A Sept. 10 Yahoo Finance article points out that "10 teams lowered ticket prices this year," and that, "average ticket prices to attend [an Atlanta] Falcons home game are down 8.1% this season. This is the biggest drop among the 30 NFL cities."
Overall, NFL attendance has dropped 4.5% since 2007.
The article goes on to say: "It's telling us that the overall economy still isn't as strong as it was back in 2007 ... . It's also telling us that the upper-end consumer is still retrenching, they're still pulling back. They haven't felt the burst of either better employment numbers or better income and they're actually attending fewer games."
A weak economy leading to lower game attendance leading to lower ticket prices is a "domino effect" -- and it says plenty about how deflation works in the larger economy.
The psychological aspect of deflation and depression cannot be overstated. When the social mood trend changes from optimism to pessimism, creditors, debtors, producers and consumers change their primary orientation from expansion to conservation. As creditors become more conservative, they slow their lending. As debtors and potential debtors become more conservative, they borrow less or not at all. As producers become more conservative, they reduce expansion plans. As consumers become more conservative, they save more and spend less. These behaviors reduce the "velocity" of money, i.e., the speed with which it circulates to make purchases, thus putting downside pressure on prices. [emphasis added] These forces reverse the former trend.
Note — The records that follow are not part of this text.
Lemma fd_events reg rep fs res pos ep p f w : fds_ok reg rep fs res pos ep → fs !! p = Some f → active f = true →
  fds_ok (<[p := w]> reg) rep (<[p := f <| waitEvents := w |>]> fs) res pos (<[p := epoll_of w]> ep).
Proof.
  intros [Hreg Hep Hres Hret Hrep Hpos] E0 Hf. split; try done.
  - intros q v. destruct (decide (q = p)) as [->|]; [rewrite !lookup_insert_eq; naive_solver|]. by rewrite !lookup_insert_ne.
  - by rewrite Hep, fmap_insert.
  - intros i e q Hi Hle Hq. destruct (Hres i e q Hi Hle Hq) as (Hm & f0 & E & Ha & Hr). split; [done|].
    destruct (decide (q = p)) as [->|]; [|rewrite lookup_insert_ne by done; eauto]. rewrite lookup_insert_eq. simplify_eq. eauto.
  - intros q f0 i. destruct (decide (q = p)) as [->|]; [rewrite lookup_insert_eq; intros [= <-]; exact (Hret p f i E0)|].
    rewrite lookup_insert_ne by done. apply Hret.
Qed.

(** The next result is taken; [p]: the descriptor it names. *)
Lemma fd_taken reg rep fs res pos ep e p : fds_ok reg rep fs res pos ep → res !! pos = Some e → ev_ptr e = Some p →
  ∃ f, fs !! p = Some f ∧ active f = true ∧ epoll_returned_ptr f = Some pos ∧
    reg !! p = Some (waitEvents f) ∧ rep !! p = Some (ev_events e) ∧
    fds_ok reg (delete p rep) (<[p := f <| epoll_returned_ptr := None |>]> fs) res (S pos) ep.
Proof.
  intros [Hreg Hep Hres Hret Hrep Hpos] Hi Hp. destruct (Hres pos e p Hi ltac:(done) Hp) as (Hm & f & E & Ha & Hr).
  exists f. split_and!; try done; [apply Hreg; eauto|]. split; try done.
  - intros q v. rewrite Hreg. destruct (decide (q = p)) as [->|]; [rewrite lookup_insert_eq, E; naive_solver|]. by rewrite lookup_insert_ne.
  - intros i e' q Hi' Hle Hq. destruct (Hres i e' q Hi' ltac:(lia) Hq) as (Hm' & f' & E' & Ha' & Hr').
    assert (q ≠ p) by (intros ->; simplify_eq; lia). rewrite lookup_delete_ne, lookup_insert_ne by done. eauto.
  - intros q f' i. destruct (decide (q = p)) as [->|]; [rewrite lookup_insert_eq; by intros [= <-]|].
    rewrite lookup_insert_ne by done. intros E' Ha' Hr'. destruct (Hret q f' i E' Ha' Hr') as (? & e' & ? & ?). split; [|eauto].
    assert (i ≠ pos) by (intros ->; by simplify_eq). lia.
  - intros q m. destruct (decide (q = p)) as [->|]; [by rewrite lookup_delete_eq|]. rewrite lookup_delete_ne by done.
    intros (i & e' & ? & ? & ?)%Hrep. exists i, e'. split_and!; try done. assert (i ≠ pos) by (intros ->; by simplify_eq). lia.
  - apply lookup_lt_Some in Hi. lia.
Qed.
Lemma fd_skipped reg rep fs res pos ep e : fds_ok reg rep fs res pos ep → res !! pos = Some e → ev_ptr e = None →
  fds_ok reg rep fs res (S pos) ep.
Proof.
  intros [Hreg Hep Hres Hret Hrep Hpos] Hi Hp. split; try done.
  - intros i e' q Hi' Hle. apply Hres; [done|lia].
  - intros q f i E Ha Hr. destruct (Hret q f i E Ha Hr) as (? & e' & ? & ?). split; [|eauto].
    assert (i ≠ pos) by (intros ->; by simplify_eq). lia.
  - intros q m (i & e' & ? & ? & ?)%Hrep. exists i, e'. split_and!; try done. assert (i ≠ pos) by (intros ->; by simplify_eq). lia.
  - apply lookup_lt_Some in Hi. lia.
Qed.
Lemma fd_over reg rep fs res ep : fds_ok reg rep fs res (length res) ep →
  fds_ok reg rep fs [] 0 ep ∧ rep = ∅ ∧ ∀ p f, fs !! p = Some f → active f = true → epoll_returned_ptr f = None.
Proof.
  intros [Hreg Hep Hres Hret Hrep Hpos].
  assert (∀ p f, fs !! p = Some f → active f = true → epoll_returned_ptr f = None) as Hnone.
  { intros p f E Ha. destruct (epoll_returned_ptr f) as [i|] eqn:Er; [|done]. destruct (Hret p f i E Ha Er) as (? & e & ?%lookup_lt_Some & _). lia. }
  assert (rep = ∅) as ->. { apply map_eq. intros p. rewrite lookup_empty. destruct (rep !! p) as [m|] eqn:E; [|done].
    apply Hrep in E as (i & e & ? & ?%lookup_lt_Some & _). lia. }
  split_and!; [|done|done]. split; try done. intros p f i E Ha Hr. rewrite (Hnone _ _ E Ha) in Hr. done.
Qed.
Conquer the Crash, second edition, p. 91
Even so, many observers say the economy is past due for a recovery. They promote this view despite the evidence, which points to the new deflationary trend.
Most economists are unwilling to abandon the growth consensus, but the reality of an economic contraction is starting to become unmistakable.
The Elliott Wave Financial Forecast, August 2012
Here in Tampa, where the Bucs still can’t sell out a game, and are thus blacked out at home for the second straight year, ( even under the NFL’s new, easier guidlines for determining “sellouts”) you can get a ticket to see a game cheaper than it costs to park your car at Giants/Jets stadium in NJ.
Not deflation. Just good old fashioned supply and demand.
Our local paper had an article on a local horse betting parlor that opened up in the fall of 08. Betting has been in steady decline since it opened. The best year was 09, believe it or not..
Pardon my LOL while reading this...but while I am reading this, I have on TV the OAK Raiders and Miami Dolphins, playing at SunLife Stadium in Miami....and there are about 30% of the seats filled (75K capacity).....Miami has probably the worst attendance issues, but some wealthy folks buy up the empty tickets to get the game shown on TV to get around the NFL blackout
All 3 Florida NFL teams (MIA, Tampa Bay, JAX) all have serious attendance issues. With JAX....you can actually find cheaper tickets than it costs to park your car (25-30 dollars)
All pro franchises are finding out their ticket prices, parking, and concessions, are too high. People are just going to stay home instead of going to the games
And...this “deflation” with pro sports will eventually happen to other things
Deflation, supply and demand, FEAR. It’s difficult to say why, but people are being more frugal. This will not change until consumers feel like their jobs are safe. I don’t see that happening any time soon.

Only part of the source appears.